Task instructions: Here is the task for the records below: repeat exactly the lines from the one with "let fr := w mod 2 ^ 23 in" to the one with "if e : bool", both included, and nothing else.

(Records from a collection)
···

(* ===== verification/XInput.v ===== *)
(** * Input devices (plugins/xorg/xinput.c)

    The mask of the events that are selected, the properties of a device, which
    are arrays of words of 8, 16 or 32 bits, and what is reported of devices that
    come and go.  The requests of the XInput extension are a parameter. *)

From Stdlib Require Import SpecFloat.
From S2P Require Import Prelude Text DiTypes Strings Conv Xorg.

Local Open Scope Z_scope.

(** ** The extension of the X server

    A property as it is replied: its type, its format, the bytes that were not
    asked for, and the words that were.  A device: its number, its use and its
    name. *)
Record xi_property := XiProperty { xp_type : Z; xp_format : Z; xp_bytes_after : Z; xp_items : list Z }.
Record xi_device_info := DeviceInfo { di_deviceid : Z; di_use : Z; di_name : string }.

(** [None] is a null reply.  The lists of [list_input_devices] are the numbers of
    the devices with the atoms of their types; [true] is an error. *)
Class XInputServer (X : XServer) := {
  xi_select_events : list Z → xserver → bool * xserver;
  xi_get_property : Z → Z → Z → xserver → option xi_property * xserver;
  xi_change_property : Z → Z → Z → Z → list Z → xserver → bool * xserver;
  xi_query_device : Z → xserver → option (list xi_device_info) * xserver;
  list_input_devices : xserver → option (list (Z * Z)) * xserver
}.

Definition XI_LASTEVENT : Z := 26.
Definition XCB_INPUT_HIERARCHY : Z := 11.
Definition XCB_ATOM_NONE : Z := 0.
Definition XCB_ATOM_ATOM : Z := 4.
Definition XCB_ATOM_CARDINAL : Z := 6.
Definition XCB_ATOM_INTEGER : Z := 19.
Definition XCB_ATOM_STRING : Z := 31.

(** ** Numbers of type float

    Rounding to and widening from binary32, and the bits of a float. *)
Definition float_of_Z (z : Z) : spec_float := binary_normalize 24 128 z 0 false.

Definition narrow (f : double) : spec_float :=
  match f with
  | S754_finite s m e => binary_normalize 24 128 (if s then Zneg m else Zpos m) e s
  | f => f
  end.

Definition widen (f : spec_float) : double :=
  match f with
  | S754_finite s m e => binary_normalize 53 1024 (if s then Zneg m else Zpos m) e s
  | f => f
  end.

Definition sign_bit (s : bool) : Z := if s then 2 ^ 31 else 0.

Definition float_bits (f : spec_float) : Z :=
  match f with
  | S754_zero s => sign_bit s
  | S754_infinity s => sign_bit s + 255 * 2 ^ 23
  | S754_nan => 511 * 2 ^ 22
  | S754_finite s m e =>
      sign_bit s + (if Zpos m <? 2 ^ 23 then Zpos m else (e + 150) * 2 ^ 23 + (Zpos m - 2 ^ 23))
  end.

Definition bits_float (w : Z) : spec_float :=
  let s := 2 ^ 31 <=? w in
  let ex := w / 2 ^ 23 mod 2 ^ 8 in
  let fr := w mod 2 ^ 23 in
  if ex =? 255 then if fr =? 0 then S754_infinity s else S754_nan
  else if ex =? 0 then match fr with Zpos m => S754_finite s m (-149) | _ => S754_zero s end
  else match fr + 2 ^ 23 with Zpos m => S754_finite s m (ex - 150) | _ => S754_nan end.

Section xinput.
Context {X : XServer} {XI : XInputServer X}.

(** [struct di_xorg_xinput]: the bytes of the mask and the number of listeners of
    every event; with it the connection. *)
Record xinput := XInput { xi_mask : list Z; xi_listener_count : list Z; xi_conn : xconnection }.

Definition on_conn {A} (m : ST xconnection A) : ST xinput A := λ s,
  match m (xi_conn s) with
  | Done a x => Done a (XInput (xi_mask s) (xi_listener_count s) x)
  | Crash c => Crash c
  | NoFuel => NoFuel
  end.

(** A message that is logged if there is a log module. *)
Definition log_if (msg : string) : ST xconnection unit :=
  x ← get; if x_logm x then xlog msg else mret tt.

(** ** Events *)

(** [set_mask], [clear_mask], [get_mask] *)
Definition set_mask (a : list Z) (m : Z) : list Z :=
  alter (λ b, Z.lor b (Z.shiftl 1 (Z.land m 7))) (Z.to_nat (Z.shiftr m 3)) a.
Definition clear_mask (a : list Z) (m : Z) : list Z :=
  alter (λ b, Z.land b (Z.lnot (Z.shiftl 1 (Z.land m 7)))) (Z.to_nat (Z.shiftr m 3)) a.
Definition get_mask (a : list Z) (m : Z) : bool :=
  negb (Z.land (default 0 (a !! Z.to_nat (Z.shiftr m 3))) (Z.shiftl 1 (Z.land m 7)) =? 0).

Definition select_mask : ST xinput unit :=
  s ← get;
  on_conn (e ← request (xi_select_events (xi_mask s));
           if e : bool then log_if "select events failed" else mret tt).

(** The element of [listener_count] for an event. *)
Definition count_of (ev : Z) : ST xinput Z :=
  s ← get; if ev <? 0 then fail OutOfBounds else from_opt OutOfBounds (xi_listener_count s !! Z.to_nat ev).
Definition set_count (ev n : Z) : ST xinput unit := modify (λ s,
  XInput (xi_mask s) (<[Z.to_nat ev := n]> (xi_listener_count s)) (xi_conn s)).
Definition set_masks (f : list Z → list Z) : ST xinput unit := modify (λ s,
  XInput (f (xi_mask s)) (xi_listener_count s) (xi_conn s)).

(** [di_xorg_xi_start_listen_for_event], [di_xorg_xi_stop_listen_for_event]: the
    counters have 32 bits. *)
Definition di_xorg_xi_start_listen_for_event (ev : Z) : ST xinput unit :=
  if ev >? XI_LASTEVENT then on_conn (log_if "invalid xi event number")
  else
    n ← count_of ev;
    let n := wrap_u 32 (n + 1) in
    set_count ev n;;
    if n >? 1 then mret tt
    else set_masks (λ a, set_mask a ev);; select_mask.

Definition di_xorg_xi_stop_listen_for_event (ev : Z) : ST xinput unit :=
  if ev >? XI_LASTEVENT then on_conn (log_if "invalid xi event number")
  else
    n ← count_of ev;
    check (n >? 0);;
    let n := wrap_u 32 (n - 1) in
    set_count ev n;;
    if n >? 0 then mret tt
    else set_masks (λ a, clear_mask a ev);; select_mask.

Definition enable_hierarchy_event : ST xinput unit := di_xorg_xi_start_listen_for_event XCB_INPUT_HIERARCHY.
Definition disable_hierarchy_event : ST xinput unit := di_xorg_xi_stop_listen_for_event XCB_INPUT_HIERARCHY.

(** [di_xorg_free_xinput]; [dc] tells whether the pointer to the connection is
    not null. *)
Definition di_xorg_free_xinput (dc : bool) : ST xinput unit :=
  if dc then
    set_masks (λ a, map (λ _, 0) a);;
    s ← get;
    _ ← on_conn (request (xi_select_events (xi_mask s)));
    select_mask
  else mret tt.

(** ** Writing a property

    [di_xorg_intern_atom] where the caller returns on an error; [*e] that was not
    written is read. *)
Definition intern_or {A} (name : di_string) (err : ST xconnection A) (f : Z → ST xconnection A) : ST xconnection A :=
  r ← di_xorg_intern_atom name;
  match r.2 with
  | Unwritten => fail Uninit
  | ErrorPtr => err
  | NullPtr => f r.1
  end.

(** What the conversion of an element leads to. *)
Inductive converted : Type :=
  | Number (i64 : option Z) (f : option spec_float)
  | WrongType
  | Abandon.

···

Solved problem:
  let fr := w mod 2 ^ 23 in
  if ex =? 255 then if fr =? 0 then S754_infinity s else S754_nan
  else if ex =? 0 then match fr with Zpos m => S754_finite s m (-149) | _ => S754_zero s end
  else match fr + 2 ^ 23 with Zpos m => S754_finite s m (ex - 150) | _ => S754_nan end.

Section xinput.
Context {X : XServer} {XI : XInputServer X}.

(** [struct di_xorg_xinput]: the bytes of the mask and the number of listeners of
    every event; with it the connection. *)
Record xinput := XInput { xi_mask : list Z; xi_listener_count : list Z; xi_conn : xconnection }.

Definition on_conn {A} (m : ST xconnection A) : ST xinput A := λ s,
  match m (xi_conn s) with
  | Done a x => Done a (XInput (xi_mask s) (xi_listener_count s) x)
  | Crash c => Crash c
  | NoFuel => NoFuel
  end.

(** A message that is logged if there is a log module. *)
Definition log_if (msg : string) : ST xconnection unit :=
  x ← get; if x_logm x then xlog msg else mret tt.

(** ** Events *)

(** [set_mask], [clear_mask], [get_mask] *)
Definition set_mask (a : list Z) (m : Z) : list Z :=
  alter (λ b, Z.lor b (Z.shiftl 1 (Z.land m 7))) (Z.to_nat (Z.shiftr m 3)) a.
Definition clear_mask (a : list Z) (m : Z) : list Z :=
  alter (λ b, Z.land b (Z.lnot (Z.shiftl 1 (Z.land m 7)))) (Z.to_nat (Z.shiftr m 3)) a.
Definition get_mask (a : list Z) (m : Z) : bool :=
  negb (Z.land (default 0 (a !! Z.to_nat (Z.shiftr m 3))) (Z.shiftl 1 (Z.land m 7)) =? 0).

Definition select_mask : ST xinput unit :=
  s ← get;
  on_conn (e ← request (xi_select_events (xi_mask s));
           if e : bool then log_if "select events failed" else mret tt).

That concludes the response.